(Beginning of RECORDS SUPPLIED)
(* ===== verification/CompressInflate.v ===== *)
(** * The deflate body

    Output [tinfl] put in the window is held until it has gone out, so a body
    gives exactly what it decodes to however little room there is, and its
    checksum and length are of exactly that. *)

From S2P Require Import Prelude.
From S2P Require Import Codecs.
From S2P Require Import CompressSteps.

Local Open Scope Z_scope.

(** ** The window *)

(** A window and where it is written next. *)
Definition put1 (w : bytes * Z) (b : Z) : bytes * Z := (<[Z.to_nat w.2 := b]> w.1, Z.land (w.2 + 1) (TINFL_LZ_DICT_SIZE - 1)).

(** The window after some output. *)
Definition window (g : bytes) : bytes * Z := foldl put1 (replicate (Z.to_nat TINFL_LZ_DICT_SIZE) 0, 0) g.

Lemma land_dict x : Z.land x (TINFL_LZ_DICT_SIZE - 1) = x mod TINFL_LZ_DICT_SIZE.
Proof. by apply (land_low x 15). Qed.

Lemma dict_size : TINFL_LZ_DICT_SIZE = 32768.
Proof. done. Qed.

#[local] Opaque TINFL_LZ_DICT_SIZE.

Lemma window_bounds g : Z.of_nat (length (window g).1) = TINFL_LZ_DICT_SIZE ∧ 0 ≤ (window g).2 < TINFL_LZ_DICT_SIZE.
Proof.
  unfold window. induction g as [|b g IH] using rev_ind.
  - simpl. rewrite length_replicate, dict_size. lia.
  - rewrite foldl_snoc. simpl. rewrite length_insert. split; [apply IH|]. rewrite land_dict. apply Z.mod_pos_bound. by rewrite dict_size.
Qed.

Lemma splice_insert ofs b o (d : bytes) :
  0 ≤ ofs → ofs + 1 + Z.of_nat (length o) ≤ Z.of_nat (length d) →
  splice ofs (b :: o) d = splice (ofs + 1) o (<[Z.to_nat ofs := b]> d).
Proof.
  intros Hofs Hlen. unfold splice. replace (Z.to_nat (ofs + 1)) with (S (Z.to_nat ofs)) by lia.
  rewrite insert_take_drop by lia. set (n := Z.to_nat ofs).
  assert (Ht : length (take n d) = n) by (rewrite length_take; lia).
  rewrite take_app_ge by lia. rewrite Ht. replace (S n - n)%nat with 1%nat by lia. simpl.
  rewrite drop_app_ge by lia. rewrite Ht. replace (S (n + length o) - n)%nat with (S (length o)) by lia. simpl.
  rewrite drop_drop. replace (n + S (length o))%nat with (S n + length o)%nat by lia. rewrite <- app_assoc. done.
Qed.

(** A call's output is put in the window all at once. *)
Lemma splice_puts o w :
  0 ≤ w.2 < TINFL_LZ_DICT_SIZE → Z.of_nat (length w.1) = TINFL_LZ_DICT_SIZE →
  w.2 + Z.of_nat (length o) ≤ TINFL_LZ_DICT_SIZE →
  (splice w.2 o w.1, Z.land (w.2 + Z.of_nat (length o)) (TINFL_LZ_DICT_SIZE - 1)) = foldl put1 w o.
Proof.
  revert w. induction o as [|b o IH]; intros [d ofs] Hofs Hlen Hfit; simpl in *.
  - unfold splice. simpl. rewrite Nat.add_0_r, take_drop, land_dict. f_equal. rewrite Z.add_0_r. by apply Z.mod_small.
  - rewrite splice_insert by lia. rewrite Nat2Z.inj_succ.
    destruct (decide (ofs + 1 = TINFL_LZ_DICT_SIZE)) as [Hend|].
    + assert (o = []) as -> by (destruct o; [done|simpl in *; lia]). simpl. unfold put1. simpl.
      rewrite Hend. f_equal.
      * unfold splice. simpl. rewrite Nat.add_0_r, take_drop. done.
      * do 2 f_equal. lia.
    + rewrite <- IH; simpl.
      * unfold put1. simpl. rewrite !land_dict. rewrite (Z.mod_small (ofs + 1)) by lia. do 2 f_equal. lia.
      * rewrite land_dict, Z.mod_small by lia. lia.
      * by rewrite length_insert.
      * rewrite land_dict, Z.mod_small by lia. lia.
Qed.

(** ** What tinfl promises *)

(** What a decoder decodes to depends on the window it is given; the output
    it gives is never more than deflate codes in its input. *)
Class TinflLaws `{Tinfl} := {
  tinfl_meaning : bool → tinfl_decompressor → bytes * Z → bytes → outcome;
  taken : tinfl_decompressor → Z;
  given : tinfl_decompressor → Z;
  tinfl_fresh : taken tinfl_init = 0 ∧ given tinfl_init = 0;
  tinfl_call z t input w t' used produced status :
    0 ≤ w.2 < TINFL_LZ_DICT_SIZE → Z.of_nat (length w.1) = TINFL_LZ_DICT_SIZE →
    tinfl_decompress z t input w.1 w.2 (TINFL_LZ_DICT_SIZE - w.2) = (t', used, produced, status) →
    (used ≤ length input)%nat ∧ Z.of_nat (length produced) ≤ TINFL_LZ_DICT_SIZE - w.2 ∧
    taken t' = taken t + Z.of_nat used ∧ given t' = given t + Z.of_nat (length produced) ∧
    ((status = TINFL_STATUS_DONE ∧ ∀ v, tinfl_meaning z t w (input ++ v) = Some (produced, drop used input ++ v)) ∨
     (status = TINFL_STATUS_NEEDS_MORE_INPUT ∧ used = length input ∧ tinfl_meaning z t' (foldl put1 w produced) [] = None ∧
       ∀ v, tinfl_meaning z t w (input ++ v) = pre produced (tinfl_meaning z t' (foldl put1 w produced) v)) ∨
     (status = TINFL_STATUS_HAS_MORE_OUTPUT ∧ Z.of_nat (length produced) = TINFL_LZ_DICT_SIZE - w.2 ∧
       ∀ v, tinfl_meaning z t w (input ++ v) = pre produced (tinfl_meaning z t' (foldl put1 w produced) (drop used input ++ v))) ∨
     (status ≠ TINFL_STATUS_DONE ∧ status ≠ TINFL_STATUS_NEEDS_MORE_INPUT ∧ status ≠ TINFL_STATUS_HAS_MORE_OUTPUT ∧
       ∀ v, tinfl_meaning z t w (input ++ v) = None)) ∧
    (status = TINFL_STATUS_DONE ∨ status = TINFL_STATUS_NEEDS_MORE_INPUT ∨ status = TINFL_STATUS_HAS_MORE_OUTPUT →
      given t' ≤ DEFLATE_MAX_RATIO * (taken t' + 8) + TINFL_LZ_DICT_SIZE) }.

(** The most a stream may be fed for the counts never to wrap. *)
Definition FED_MAX : Z := 2 ^ 53.

Section inflate.
Context `{TinflLaws, LzmaLaws}.
Context (format : stream_format).
Let zlib : bool := bool_decide (format = FMT_ZLIB).

Definition held (f : body_state) : bytes := take (Z.to_nat (held_len f)) (drop (Z.to_nat (held_ofs f)) (dict f)).

Definition add_crc (o : bytes) (c : Z) : Z := if bool_decide (format = FMT_GZIP) then lzma_crc32 o c else c.
Definition add_size (o : bytes) (n : Z) : Z := if bool_decide (format = FMT_GZIP) then u32 (n + Z.of_nat (length o)) else n.

(** The body's state when [g] went out before and [p] is left of what it was
    fed, at most [fed] bytes in all. *)
Record body_ok (g : bytes) (fed : Z) (f : body_state) (p : bytes) : Prop := {
  bo_window : (dict f, dict_ofs f) = window (g ++ held f);
  bo_held : 0 ≤ held_ofs f ∧ 0 ≤ held_len f ∧ held_ofs f + held_len f ≤ TINFL_LZ_DICT_SIZE;
  bo_taken : in_total f = taken (tinfl f) ∧ 0 ≤ in_total f ∧ in_total f + Z.of_nat (length p) ≤ fed;
  bo_given : out_total f = given (tinfl f) ∧ 0 ≤ out_total f ≤ DEFLATE_MAX_RATIO * (in_total f + 8) + TINFL_LZ_DICT_SIZE;
  bo_size : u32 (isize f) = isize f }.

(** What the body decodes to, then [K] of its checksum and length. *)
Definition body_meaning (K : Z → Z → bytes → outcome) (f : body_state) (w : bytes) : outcome :=
  match (if body_done f then Some ([], w) else tinfl_meaning zlib (tinfl f) (dict f, dict_ofs f) w) with
  | Some (o, r) => pre (held f ++ o) (K (add_crc o (crc f)) (add_size o (isize f)) r)
  | None => None
  end.

Lemma add_crc_app a b c : add_crc (a ++ b) c = add_crc b (add_crc a c).
Proof. unfold add_crc. case_bool_decide; [apply lzma_crc32_app|done]. Qed.

Lemma add_size_app a b n : add_size (a ++ b) n = add_size b (add_size a n).
Proof.
  unfold add_size. case_bool_decide; [|done]. rewrite length_app. unfold u32.
  rewrite Zplus_mod_idemp_l. f_equal. lia.
Qed.

Lemma add_crc_nil c : add_crc [] c = c.
Proof. unfold add_crc. case_bool_decide; [apply lzma_crc32_nil|done]. Qed.

Lemma add_size_nil n : u32 n = n → add_size [] n = n.
Proof. unfold add_size. intros Hn. case_bool_decide; [by rewrite Z.add_0_r|done]. Qed.

Lemma length_held f : Z.of_nat (length (dict f)) = TINFL_LZ_DICT_SIZE → 0 ≤ held_ofs f ∧ 0 ≤ held_len f ∧ held_ofs f + held_len f ≤ TINFL_LZ_DICT_SIZE →
  Z.of_nat (length (held f)) = held_len f.
Proof. intros Hd Hh. unfold held. rewrite length_take, length_drop. lia. Qed.

(** What is held goes out as far as there is room. *)
Lemma flush_held_ok K g fed f p budget out f' out' :
  body_ok (g ++ out) fed f p → Z.of_nat (length out) ≤ budget → flush_held budget f out = (f', out') →
  ∃ o, out' = out ++ o ∧ Z.of_nat (length out') ≤ budget ∧ body_ok (g ++ out') fed f' p ∧
    (∀ w, body_meaning K f w = pre o (body_meaning K f' w)) ∧
    body_done f' = body_done f ∧ tinfl f' = tinfl f ∧ (dict f', dict_ofs f') = (dict f, dict_ofs f) ∧
    held_len f' = held_len f - Z.of_nat (length o) ∧
    (held_len f' ≠ 0 → Z.of_nat (length out') = budget).
Proof.
  intros Hok Hb. pose proof Hok as [Hw Hh Ht Hg Hs].
  assert (Hdict : Z.of_nat (length (dict f)) = TINFL_LZ_DICT_SIZE).
  { change (dict f) with (dict f, dict_ofs f).1. rewrite Hw. apply window_bounds. }
  unfold flush_held. destruct (Z.ltb_spec 0 (held_len f)) as [Hpos|Hzero].
  2:{ intros [= <- <-]. exists []. rewrite app_nil_r. split; [done|]. split; [done|]. split; [done|].
      split; [intros w; by rewrite pre_nil|]. split; [done|]. split; [done|]. split; [done|]. simpl. lia. }
  set (k := if held_len f <? budget - Z.of_nat (length out) then held_len f else budget - Z.of_nat (length out)).
  assert (Hk : 0 ≤ k ≤ held_len f ∧ Z.of_nat (length out) + k ≤ budget ∧ (k ≠ held_len f → Z.of_nat (length out) + k = budget))
    by (unfold k; zcases; lia).
  intros [= <- <-]. set (o := take (Z.to_nat k) (drop (Z.to_nat (held_ofs f)) (dict f))).
  assert (Ho : Z.of_nat (length o) = k) by (unfold o; rewrite length_take, length_drop; lia).
  assert (Hsplit : held f = o ++ held (with_held (held_ofs f + k) (held_len f - k) f)).
  { unfold held, o. simpl. replace (Z.to_nat (held_len f)) with (Z.to_nat k + Z.to_nat (held_len f - k))%nat by lia.
    rewrite <- take_take_drop. f_equal. f_equal. rewrite drop_drop. f_equal. lia. }
  exists o. split; [done|]. split; [rewrite length_app; lia|]. split; [|split; [|split; [done|split; [done|split; [done|]]]]].
  - split; simpl; try done; [|lia]. rewrite Hw, Hsplit. f_equal. by rewrite !app_assoc.
  - intros w. unfold body_meaning. simpl. destruct (if body_done f then _ else _) as [[o' r]|]; [|done].
    rewrite pre_pre, Hsplit. by rewrite app_assoc.
  - simpl. rewrite length_app. lia.
Qed.

(** ** A call *)

Lemma splice_held ofs (o d : bytes) :
  0 ≤ ofs → ofs + Z.of_nat (length o) ≤ Z.of_nat (length d) →
  take (length o) (drop (Z.to_nat ofs) (splice ofs o d)) = o.
Proof.
  intros Hofs Hlen. unfold splice. assert (Ht : length (take (Z.to_nat ofs) d) = Z.to_nat ofs) by (rewrite length_take; lia).
  rewrite <- Ht at 1. rewrite drop_app_length. by rewrite take_app_length.
Qed.

Section call.
Context (g : bytes) (fed : Z) (f : body_state) (p : bytes) (Hok : body_ok g fed f p) (Hfed : fed < FED_MAX) (Hheld : held_len f = 0).
Context (t : tinfl_decompressor) (used : nat) (produced : bytes) (done_ : bool).
Context (Hused : (used ≤ length p)%nat) (Hroom : Z.of_nat (length produced) ≤ TINFL_LZ_DICT_SIZE - dict_ofs f).
Context (Htaken : taken t = taken (tinfl f) + Z.of_nat used) (Hgiven : given t = given (tinfl f) + Z.of_nat (length produced)).
Let f' := with_call format t used produced done_ f.

Lemma call_window : Z.of_nat (length (dict f)) = TINFL_LZ_DICT_SIZE ∧ 0 ≤ dict_ofs f < TINFL_LZ_DICT_SIZE ∧ (dict f, dict_ofs f) = window g.
Proof.
  pose proof (bo_window _ _ _ _ Hok) as Hw. unfold held in Hw. rewrite Hheld in Hw. simpl in Hw. rewrite take_0, app_nil_r in Hw.
  pose proof (window_bounds g) as [Hb1 Hb2]. rewrite <- Hw in Hb1, Hb2. simpl in *. done.
Qed.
(End of RECORDS SUPPLIED)
▸ **REQUIREMENT**:
Print, without alteration, only the lines above between the one holding "change (dict f)" and the one holding "split; [intros w;", inclusive.

▸ **FINISHED EXERCISE**:
  { change (dict f) with (dict f, dict_ofs f).1. rewrite Hw. apply window_bounds. }
  unfold flush_held. destruct (Z.ltb_spec 0 (held_len f)) as [Hpos|Hzero].
  2:{ intros [= <- <-]. exists []. rewrite app_nil_r. split; [done|]. split; [done|]. split; [done|].
      split; [intros w; by rewrite pre_nil|]. split; [done|]. split; [done|]. split; [done|]. simpl. lia. }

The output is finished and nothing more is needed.